* _Material to process_:
(* ===== verification/PgInvariants.v ===== *)
(** * Invariants of the PostgreSQL storages

    What an invariant must say of the single SQL statements for the wallet's and
    the events' PostgreSQL storages to keep it ([PgStatements], [PgEventStatements]),
    and the proofs that they then do. *)
From S2P Require Import Prelude.
From S2P Require Import Go.
From S2P Require Import Bitcoin.
From S2P Require Import TxTypes.
From S2P Require Import EventTypes.
From S2P Require Import World.
From S2P Require Import Effects.
From S2P Require Import Storage.
From S2P Require Import WalletStorage.
From S2P Require Import PgWallet.
From S2P Require Import EventStorage.
Local Open Scope Z_scope.

Definition money_required_meta : string := "money_required_from_cold_storage".

(** A metadata row that the storage can read back. *)
Definition meta_readable (name value : string) : Prop :=
  name = money_required_meta -> is_Some (parse_uint64 value).

Class PgStatements {E : Env} (I : Inv) (exs : Exec -> Prop) : Prop := {
  pg_update_ok ex id tx : exs ex -> iv_ok I tx ->
    stmt_ok I ex (PostgresWalletStorage.update_transaction id tx);
  pg_insert_ok ex tx : exs ex -> iv_ok I tx ->
    stmt_ok I ex (PostgresWalletStorage.insert_transaction tx);
  pg_reported_ok ex id n : exs ex -> stmt_ok I ex (PostgresWalletStorage.update_reported id n);
  pg_account_ok ex a : exs ex -> is_go_map (acc_Metainfo a) ->
    stmt_ok I ex (PostgresWalletStorage.insert_account a);
  pg_meta_ok ex name value : exs ex -> meta_readable name value ->
    stmt_ok I ex (upsert_meta name value);
  pg_decode_ok ex s d row tx : exs ex -> iv_on I ex s d -> row ∈ db_transactions d ->
    PostgresWalletStorage.decode_row row = Ok tx -> iv_ok I tx;
  pg_set_ID_ok id tx : iv_ok I tx -> iv_ok I (set_ID id tx);
  pg_set_Reported_ok n tx : iv_ok I tx -> iv_ok I (set_ReportedConfirmations n tx);
  pg_Update_ok tx other tx' : iv_ok I tx -> iv_ok I other -> Update tx other = Ok tx' ->
    iv_ok I tx';
}.

Section WalletStorageKeeps.
Context {E : Env} {EL : EnvLaws E} (I : Inv) (exs : Exec -> Prop) {PS : PgStatements I exs}.
Import PostgresWalletStorage.

Lemma keeps_lift_bind {A B} (r : outcome A) (f : A -> M B) :
  (forall a, r = Ok a -> Keeps (holds I) (f a)) -> Keeps (holds I) (lift r ≫= f).
Proof.
  intros Hf w Hw. unfold mbind, M_bind, lift. destruct r as [a| |]; [|done..].
  by apply (Hf a eq_refl).
Qed.

Lemma keeps_decode ex s d row :
  exs ex -> iv_on I ex s d -> row ∈ db_transactions d ->
  Keeps (holds I) (transactionFromDatabaseRow row).
Proof.
  intros He Hd Hr. apply keeps_lift_bind. intros tx Htx. apply keeps_alloc.
  by eapply pg_decode_ok.
Qed.

Lemma select_elem p d row : row ∈ select_transactions p d -> row ∈ db_transactions d.
Proof. unfold select_transactions. rewrite list_elem_of_filter. tauto. Qed.

Lemma keeps_get_one ex p :
  exs ex ->
  Keeps (holds I)
    (sql_query_row ex (select_transactions p) ≫= transactionFromDatabaseRow).
Proof.
  intros He. apply keeps_sql_query_row_bind; [done|]. intros s d r Hd Hr%select_elem.
  by eapply keeps_decode.
Qed.

Lemma keeps_fetch ex p : exs ex -> Keeps (holds I) (fetch_transactions ex p).
Proof.
  intros He. apply keeps_sql_query_bind; [done|]. intros s d rows Hd Hrows.
  apply keeps_mapM_elem. intros row Hr%Hrows%select_elem. by eapply keeps_decode.
Qed.

Lemma keeps_by_id ex id : exs ex -> Keeps (holds I) (GetTransactionByID ex id).
Proof. apply keeps_get_one. Qed.
Lemma keeps_by_hash_direction ex tx :
  exs ex -> Keeps (holds I) (GetTransactionByHashDirectionAndAddress ex tx).
Proof. apply keeps_get_one. Qed.

Hint Resolve keeps_by_id keeps_by_hash_direction keeps_fetch : keeps.

Lemma keeps_pg_StoreTransaction ex l : exs ex -> Keeps (holds I) (StoreTransaction ex l).
Proof.
  intros He. apply keeps_load_bind. intros tx Htx. apply keeps_bind.
  - unfold find_existing, found. solve_keeps.
  - intros [existing|].
    + apply keeps_load_bind. intros ext Hext. apply keeps_bind.
      { unfold wrap_err. apply keeps_bind; [|solve_keeps].
        apply keeps_try, keeps_sql_exec. by apply (pg_update_ok (exs := exs)). }
      intros _. apply keeps_lift_bind. intros ext' Hu.
      apply keeps_bind; [|solve_keeps]. apply keeps_store.
      exact (pg_Update_ok (exs := exs) _ _ _ Hext Htx Hu).
    + apply keeps_bind.
      { case_decide; [|solve_keeps]. apply keeps_bind; [solve_keeps|]. intros id.
        apply keeps_store. by apply (pg_set_ID_ok (exs := exs)). }
      intros _. apply keeps_load_bind. intros tx' Htx'. apply keeps_bind; [|solve_keeps].
      unfold wrap_err. apply keeps_bind; [|solve_keeps].
      apply keeps_try, keeps_sql_exec. by apply (pg_insert_ok (exs := exs)).
Qed.

Lemma keeps_pg_setMeta ex name value :
  exs ex -> meta_readable name value -> Keeps (holds I) (setMeta ex name value).
Proof. intros. by apply keeps_SetMeta, (pg_meta_ok (exs := exs)). Qed.

#[export] Instance pg_storage_keeps : StorageKeeps I exs PostgresStorage.
Proof.
  assert (Hm : forall ex name value, exs ex -> name <> money_required_meta ->
                 Keeps (holds I) (setMeta ex name value)).
  { intros. apply keeps_pg_setMeta; [done|]. by intros ?. }
  split; simpl; intros; try (apply Hm; done); try (by apply keeps_fetch);
    try (by apply keeps_get_one); unfold getMeta.
  - unfold GetLastSeenBlockHash, getMeta. solve_keeps.
  - by apply keeps_pg_StoreTransaction.
  - apply keeps_load_bind. intros tx Htx. apply keeps_bind.
    + by apply keeps_sql_exec, (pg_reported_ok (exs := exs)).
    + intros _. apply keeps_update_at. intros. by apply (pg_set_Reported_ok (exs := exs)).
  - unfold GetAccountByAddress. solve_keeps.
  - by apply keeps_sql_exec, (pg_account_ok (exs := exs)).
  - unfold GetHotWalletAddress, getMeta. solve_keeps.
  - unfold GetMoneyRequiredFromColdStorage, getMeta. solve_keeps.
  - apply keeps_pg_setMeta; [done|]. intros _. rewrite parse_uint64_itoa by done. by eexists.
  - unfold CheckWalletLock, getMeta. solve_keeps.
Qed.

End WalletStorageKeeps.

(** ** The events *)
Class PgEventStatements {E : Env} (I : Inv) (exs : Exec -> Prop) : Prop := {
  pg_event_ok ex d row d' : exs ex -> iv_on I ex (er_seq row) d ->
    is_ok (EventTypeFromString (er_type row)) ->
    PostgresEventStorage.insert_event row d = Ok d' ->
    iv_on I ex (er_seq row + 1) d' /\ (ex = OnDB -> allows I ACommit d');
  pg_seq_ok ex s d : iv_on I ex s d -> iv_on I ex (s + 1) d;
  pg_muted_ok ex id : exs ex -> stmt_ok I ex (PostgresEventStorage.insert_muted id);
  pg_event_meta_ok ex name value : exs ex -> name <> money_required_meta ->
    stmt_ok I ex (upsert_meta name value);
}.

Section EventStorageKeeps.
Context {E : Env} (I : Inv) (exs : Exec -> Prop) {PS : PgEventStatements I exs}.
Import PostgresEventStorage.

Lemma holds_next_seq w : holds I w -> holds I (set_events_seq (events_seq w + 1) w).
Proof.
  intros (Hc & Hi & Ht & Hh). split_and!; simpl; try done.
  - by apply (pg_seq_ok OnDB).
  - intros d Hd. by apply (pg_seq_ok OnTx), Hi.
Qed.

Lemma keeps_pg_StoreEvent ex event :
  exs ex -> n_Type event <> InvalidEvent -> Keeps (holds I) (StoreEvent ex event).
Proof.
  intros He Hty. apply keeps_wp. intros w Hw.
  pose proof (holds_next_seq w Hw) as Hw'.
  apply wp_bind. unfold wp at 1, next_event_seq. simpl.
  apply wp_bind, wp_sql_exec; [by intros|]. intros d Hd. split; [done|].
  destruct (insert_event _ d) as [d'| |] eqn:Ei; [|done..].
  assert (Hd0 : iv_on I ex (events_seq w) d).
  { eapply holds_target; [done|]. by destruct ex. }
  apply (pg_event_ok ex) in Ei as [Hd' Ha]; [|done|done|].
  2: { simpl. by rewrite (proj2 (EventTypeFromString_String _) Hty). }
  split; [apply wp_ret|]; apply holds_put; done.
Qed.

#[export] Instance pg_event_storage_keeps : EventStorageKeeps I exs PostgresEvents.
Proof.
  assert (Hm : forall ex name value, exs ex -> name <> money_required_meta ->
                 Keeps (holds I) (SetMeta ex name value)).
  { intros. by apply keeps_SetMeta, (pg_event_meta_ok (exs := exs)). }
  split; simpl; intros; try (apply Hm; done).
  - by apply keeps_pg_StoreEvent.
  - unfold GetEventsFromSeq. solve_keeps.
  - unfold GetNextEventFromSeq. solve_keeps.
  - unfold GetLastHTTPSentSeq. solve_keeps.
  - unfold CheckHTTPCallbackLock. solve_keeps.
  - unfold MuteEventsWithTxID. apply keeps_bind; [|solve_keeps].
    by apply keeps_try, keeps_sql_exec, (pg_muted_ok (exs := exs)).
Qed.

End EventStorageKeeps.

* _Exercise requirements_:
Could you restate, word for word, the lines above from the one with "apply keeps_try, keeps_sql_exec. by apply (pg_insert_ok" to the one with "- by apply keeps_sql_exec, (pg_account_ok", both included?

* _Exercise result_:
      apply keeps_try, keeps_sql_exec. by apply (pg_insert_ok (exs := exs)).
Qed.

Lemma keeps_pg_setMeta ex name value :
  exs ex -> meta_readable name value -> Keeps (holds I) (setMeta ex name value).
Proof. intros. by apply keeps_SetMeta, (pg_meta_ok (exs := exs)). Qed.

#[export] Instance pg_storage_keeps : StorageKeeps I exs PostgresStorage.
Proof.
  assert (Hm : forall ex name value, exs ex -> name <> money_required_meta ->
                 Keeps (holds I) (setMeta ex name value)).
  { intros. apply keeps_pg_setMeta; [done|]. by intros ?. }
  split; simpl; intros; try (apply Hm; done); try (by apply keeps_fetch);
    try (by apply keeps_get_one); unfold getMeta.
  - unfold GetLastSeenBlockHash, getMeta. solve_keeps.
  - by apply keeps_pg_StoreTransaction.
  - apply keeps_load_bind. intros tx Htx. apply keeps_bind.
    + by apply keeps_sql_exec, (pg_reported_ok (exs := exs)).
    + intros _. apply keeps_update_at. intros. by apply (pg_set_Reported_ok (exs := exs)).
  - unfold GetAccountByAddress. solve_keeps.
  - by apply keeps_sql_exec, (pg_account_ok (exs := exs)).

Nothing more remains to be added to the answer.